|Publication number||US4035071 A|
|Application number||US 05/624,843|
|Publication date||Jul 12, 1977|
|Filing date||Oct 22, 1975|
|Priority date||Oct 24, 1974|
|Also published as||DE2547565A1, DE2547565B2, DE2547565C3|
|Publication number||05624843, 624843, US 4035071 A, US 4035071A, US-A-4035071, US4035071 A, US4035071A|
|Inventors||Seiichi Miyakawa, Akira Midorikawa|
|Original Assignee||Ricoh Co., Ltd.|
|Export Citation||BiBTeX, EndNote, RefMan|
|Patent Citations (4), Referenced by (5), Classifications (10)|
|External Links: USPTO, USPTO Assignment, Espacenet|
The invention relates to a developing process for use in the electrophotography.
A developing process of self-bias type for use in the electrophotography is known in which in the region of a photosensitive member where a developing agent is to be supplied, a developing electrode is disposed in opposing relationship therewith with a spacing on the order of several millimeters or less. In the developing process of this type, an electric potential of the same polarity but of a reduced magnitude from that of an electrostatic latent image formed on the photosensitive member is produced on the developing electrode by either induction or through a resistor chain. The magnitude of the potential depends on the spacing between the photosensitive member and the developing electrode, the configuration of the electrode, the material used as the developing solution and the potential of the latent image on the photosensitive member. Assuming a xerographic process in which selenium is employed as a photosensitive member and is subjected to a wet developing process, a material to be copied, which is generally white with a substantial reduced proportion of image area, will yield a potential of about 50 volts substantially allover, the surface of the photosensitive member and a potential of about 20 volts on the developing electrode. A toner contained in the developing solution will be attracted toward the photosensitive member which has a higher potential than the developing electrode, so that regions of the copy which should remain white are slightly marred, causing an overall background smearing. On the contrary, where the background of the material to be copied is colored, for example, in a yellow or blue color, or, where the proportion of the image region is increased, the developing electrode may assume a potential as high as 600 volts when the potential of the latent image on the photosensitive member is on the order of 1000 volts, producing a difference in the potential therebetween on the order of 400 volts. This is low enough to cause a virtual degradation in the developing effect by producing a very light or low density copy image.
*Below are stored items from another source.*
(** * Traccar OsmAnd client: a shallow embedding of [traccar_client.py]
      and of the event glue of [main.py].

    Python values are modelled by the inductive [value]; a Python [float]
    is an IEEE-754 binary64 number, represented by [spec_float] with the
    operations of [SpecFloat] at precision 53; a [dict] is an
    insertion-ordered association list with unique keys; exceptions are
    results of an error monad; network and console effects are recorded in
    an explicit trace. *)

From Stdlib Require Import ZArith List String Ascii Bool Lia.
From Stdlib Require Import Floats.SpecFloat.
From Stdlib Require Import DecimalString DecimalPos DecimalZ.
Import ListNotations.
Open Scope string_scope.
Open Scope Z_scope.

(** ** Python floats (binary64) *)

Module PyFloat.

Definition prec : Z := 53.
Definition emax : Z := 1024.

(** [float(n)] for an integer [n]: the nearest binary64 number. *)
Definition of_Z (n : Z) : spec_float :=
  binary_normalize prec emax n 0 false.

(** An integer as an exact, unrounded float. *)
Definition exact (n : Z) : spec_float :=
  match n with
  | Z0 => S754_zero false
  | Zpos m => S754_finite false m 0
  | Zneg m => S754_finite true m 0
  end.

(** [a / b] on Python integers (true division): the exact quotient,
    rounded once.  Division by zero is not needed here. *)
Definition of_ratio (a b : Z) : spec_float :=
  SFdiv prec emax (exact a) (exact b).

Definition mul (x y : spec_float) : spec_float := SFmul prec emax x y.

(** The signed integer mantissa of a finite float. *)
Definition signed (s : bool) (m : positive) : Z :=
  if s then Z.neg m else Z.pos m.

(** [int(x)]: truncation towards zero.  Python raises on infinities and
    NaN ([OverflowError], [ValueError]); [None] stands for that. *)
Definition trunc (x : spec_float) : option Z :=
  match x with
  | S754_zero _ => Some 0
  | S754_finite s m e =>
      Some (if 0 <=? e then signed s m * 2 ^ e
            else Z.quot (signed s m) (2 ^ (- e)))
  | S754_infinity _ | S754_nan => None
  end.

(** Exact comparison of a float with an integer, as Python's
    [float_richcompare] performs it: [None] when the float is a NaN (every
    ordered comparison is then false). *)
Definition compare_Z (x : spec_float) (z : Z) : option comparison :=
  match x with
  | S754_nan => None
  | S754_infinity s => Some (if s then Lt else Gt)
  | S754_zero _ => Some (0 ?= z)
  | S754_finite s m e =>
      Some (if 0 <=? e then (signed s m * 2 ^ e ?= z)
            else (signed s m ?= z * 2 ^ (- e)))
  end.

(** [z <= x] and [x <= z]. *)
Definition Z_le (z : Z) (x : spec_float) : bool :=
  match compare_Z x z with
  | Some Gt | Some Eq => true
  | _ => false
  end.

Definition le_Z (x : spec_float) (z : Z) : bool :=
  match compare_Z x z with
  | Some Lt | Some Eq => true
  | _ => false
  end.

End PyFloat.

(** ** [datetime] objects

    A timezone-aware [datetime] with a fixed UTC offset.  (For a naive
    [datetime], [timestamp()] consults the local time zone of the host,
    which is outside the program.) *)

Record datetime := mk_datetime {
  dt_year : Z;
  dt_month : Z;
  dt_day : Z;
  dt_hour : Z;
  dt_minute : Z;
  dt_second : Z;
  dt_microsecond : Z;
  dt_utcoffset : Z   (* seconds east of UTC *)
}.

Module Datetime.

Definition is_leap (y : Z) : bool :=
  (y mod 4 =? 0) && (negb (y mod 100 =? 0) || (y mod 400 =? 0)).

Definition days_before_year (y : Z) : Z :=
  let y := y - 1 in y * 365 + y / 4 - y / 100 + y / 400.

Definition days_before_month (y m : Z) : Z :=
  nth (Z.to_nat m)
      [0; 0; 31; 59; 90; 120; 151; 181; 212; 243; 273; 304; 334] 0
  + (if (2 <? m) && is_leap y then 1 else 0).

(** The proleptic Gregorian ordinal; day 1 is 0001-01-01. *)
Definition ymd2ord (y m d : Z) : Z :=
  days_before_year y + days_before_month y m + d.

Definition epoch_ordinal : Z := ymd2ord 1970 1 1.

(** [(self - epoch) // timedelta(microseconds=1)]: the exact number of
    microseconds since 1970-01-01T00:00:00Z. *)
Definition epoch_microseconds (d : datetime) : Z :=
  ((ymd2ord (dt_year d) (dt_month d) (dt_day d) - epoch_ordinal) * 86400
   + dt_hour d * 3600 + dt_minute d * 60 + dt_second d
   - dt_utcoffset d) * 1000000
  + dt_microsecond d.

(** [d.timestamp()]: [(self - epoch).total_seconds()], the microsecond
    count divided by [10**6] as a float. *)
Definition timestamp (d : datetime) : spec_float :=
  PyFloat.of_ratio (epoch_microseconds d) 1000000.

(** The instant in whole milliseconds, computed exactly. *)
Definition exact_epoch_millis (d : datetime) : Z :=
  epoch_microseconds d / 1000.

End Datetime.

Definition utc (y mo d h mi s us : Z) : datetime :=
  mk_datetime y mo d h mi s us 0.

(** ** Python values, exceptions and dictionaries *)

Inductive value :=
| VNone
| VBool (b : bool)
| VInt (n : Z)
| VFloat (x : spec_float)
| VStr (s : string)
| VDatetime (d : datetime)
| VSession (h : nat).       (* an [aiohttp.ClientSession] object *)

(** The exception classes the program meets.  The [Client...] classes and
    their bases are those of [aiohttp.client_exceptions]; [TimeoutError] is
    [asyncio.TimeoutError], which aiohttp raises when the total timeout of a
    request expires. *)
Inductive exn_class :=
| BaseException | Exception
| ValueError | TypeError | AttributeError | OverflowError | OSError
| TimeoutError | CancelledError
| ClientError | ClientConnectionError | ClientOSError | ClientConnectorError.

(** An exception: its class and its message.  The messages of the
    exceptions raised by the program itself ([ValueError], [ClientError])
    are those of the source; the messages of the exceptions raised by the
    interpreter ([TypeError] of a call, [AttributeError] of a lookup) are
    abridged, and the properties below are on their classes. *)
Record exn := mk_exn { exn_cls : exn_class; exn_msg : string }.

(** The direct base classes of each exception class. *)
Definition bases (c : exn_class) : list exn_class :=
  match c with
  | BaseException => []
  | Exception => [BaseException]
  | ValueError | TypeError | AttributeError | OSError => [Exception]
  | OverflowError => [Exception]
  | TimeoutError => [OSError]
  | CancelledError => [BaseException]
  | ClientError => [Exception]
  | ClientConnectionError => [ClientError]
  | ClientOSError => [ClientConnectionError; OSError]
  | ClientConnectorError => [ClientOSError]
  end.

Definition exn_class_eqb (c d : exn_class) : bool :=
  match c, d with
  | BaseException, BaseException | Exception, Exception
  | ValueError, ValueError | TypeError, TypeError
  | AttributeError, AttributeError | OverflowError, OverflowError
  | OSError, OSError | TimeoutError, TimeoutError
  | CancelledError, CancelledError | ClientError, ClientError
  | ClientConnectionError, ClientConnectionError
  | ClientOSError, ClientOSError
  | ClientConnectorError, ClientConnectorError => true
  | _, _ => false
  end.

(** [issubclass c d]; the hierarchy is at most five levels deep. *)
Fixpoint issubclass_fuel (fuel : nat) (c d : exn_class) : bool :=
  exn_class_eqb c d ||
  match fuel with
  | O => false
  | S fuel' => existsb (fun b => issubclass_fuel fuel' b d) (bases c)
  end.

Definition issubclass : exn_class -> exn_class -> bool := issubclass_fuel 5.

(** [isinstance(e, c)], that is, whether [except c] catches [e]. *)
Definition catches (c : exn_class) (e : exn) : bool :=
  issubclass (exn_cls e) c.

Inductive result (A : Type) :=
| Return (a : A)
| Raise (e : exn).
Arguments Return {A} a.
Arguments Raise {A} e.

(** A [dict] with string keys: insertion ordered, one entry per key. *)
Definition dict := list (string * value).

Module Dict.

Fixpoint get (k : string) (d : dict) : option value :=
  match d with
  | [] => None
  | (k', v) :: d' => if String.eqb k k' then Some v else get k d'
  end.

(** [d[k] = v]: an existing key keeps its place, a new one goes last. *)
Fixpoint set (k : string) (v : value) (d : dict) : dict :=
  match d with
  | [] => [(k, v)]
  | (k', v') :: d' =>
      if String.eqb k k' then (k', v) :: d' else (k', v') :: set k v d'
  end.

(** [d.update(other)]. *)
Definition update (d other : dict) : dict :=
  fold_left (fun acc kv => set (fst kv) (snd kv) acc) other d.

Definition mem (k : string) (d : dict) : bool :=
  match get k d with Some _ => true | None => false end.

Fixpoint unique_keys (d : dict) : bool :=
  match d with
  | [] => true
  | (k, _) :: d' => negb (mem k d') && unique_keys d'
  end.

End Dict.
(** With a positive block size and fuel beyond the length of the file, the
    read loop hands the whole content to the hasher. *)
Lemma f_read_positive (rest : string) (block_size : Z) :
  0 < block_size -> f_read rest block_size = Ok (take_str (Z.to_nat block_size) rest).
Proof.
  intros Hbs. unfold f_read.
  destruct (Z.ltb_spec block_size (-1)) as [?|_]; [lia|].
  destruct (Z.ltb_spec block_size 0) as [?|_]; [lia|reflexivity].
Qed.

Lemma hashed_bytes_all (block_size : Z) (fuel : nat) :
  0 < block_size ->
  forall rest, (String.length rest < fuel)%nat ->
               hashed_bytes fuel rest block_size = Ok rest.
Proof.
  intros Hbs. induction fuel as [|fuel IH]; intros rest Hlen; [lia|].
  cbn [hashed_bytes]. rewrite f_read_positive by exact Hbs.
  destruct (Z.to_nat block_size) as [|n] eqn:Hn; [lia|].
  destruct rest as [|a rest]; [reflexivity|].
  cbn [mbind result_bind].
  assert (Hblock : String.eqb (take_str (S n) (String a rest)) "" = false)
    by reflexivity.
  rewrite Hblock, IH.
  - cbn [mbind result_bind]. f_equal. apply take_drop_str.
  - rewrite drop_str_length. simpl in *. lia.
Qed.

Lemma drop_str_all (s : string) : drop_str (String.length s) s = "".
Proof. induction s as [|a s IH]; [reflexivity|exact IH]. Qed.

Lemma append_empty_r (s : string) : String.append s "" = s.
Proof.
  induction s as [|a s IH]; [reflexivity|].
  change (String a (String.append s "") = String a s). by rewrite IH.
Qed.

Lemma hashed_bytes_empty (fuel : nat) (block_size : Z) :
  -1 <= block_size -> hashed_bytes fuel "" block_size = Ok "".
Proof.
  intros Hbs. destruct fuel as [|fuel]; [reflexivity|].
  cbn [hashed_bytes]. unfold f_read.
  destruct (Z.ltb_spec block_size (-1)) as [?|_]; [lia|].
  destruct (block_size <? 0); [reflexivity|].
  by destruct (Z.to_nat block_size).
Qed.

Lemma hashed_bytes_content (content : string) (block_size : Z) :
  hashed_bytes (S (String.length content)) content block_size
  = hashed_content content block_size.
Proof.
  unfold hashed_content.
  destruct (Z.ltb_spec block_size (-1)) as [Hlow|Hge].
  - cbn [hashed_bytes]. unfold f_read.
    destruct (Z.ltb_spec block_size (-1)) as [_|?]; [reflexivity|lia].
  - destruct (Z.eqb_spec block_size 0) as [->|Hne].
    + by destruct content.
    + destruct (Z.lt_trichotomy block_size 0) as [Hneg|[?|Hpos]]; [|lia|].
      * cbn [hashed_bytes]. unfold f_read.
        destruct (Z.ltb_spec block_size (-1)) as [?|_]; [lia|].
        destruct (Z.ltb_spec block_size 0) as [_|?]; [|lia].
        destruct content as [|a content]; [reflexivity|].
        cbn [mbind result_bind].
        assert (Hblock : String.eqb (String a content) "" = false) by reflexivity.
        rewrite Hblock, drop_str_all, hashed_bytes_empty by exact Hge.
        cbn [mbind result_bind]. f_equal. apply append_empty_r.
      * apply hashed_bytes_all; lia.
Qed.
It is also known to electrically ground the developing electrode. While this scheme increases the image density, the residual potential of the photosensitive member, or the potential of regions of the photosensitive member which correspond to the white background of the material to be copied will be influenced by the surface potential of the exposed regions, again causing a background smearing.
It is also known to apply a fixed bias potential to the developing electrode, but a low bias potential results in a background smearing while a high bias potential degrades the developing effect, resulting in either one of the disadvantages mentioned above.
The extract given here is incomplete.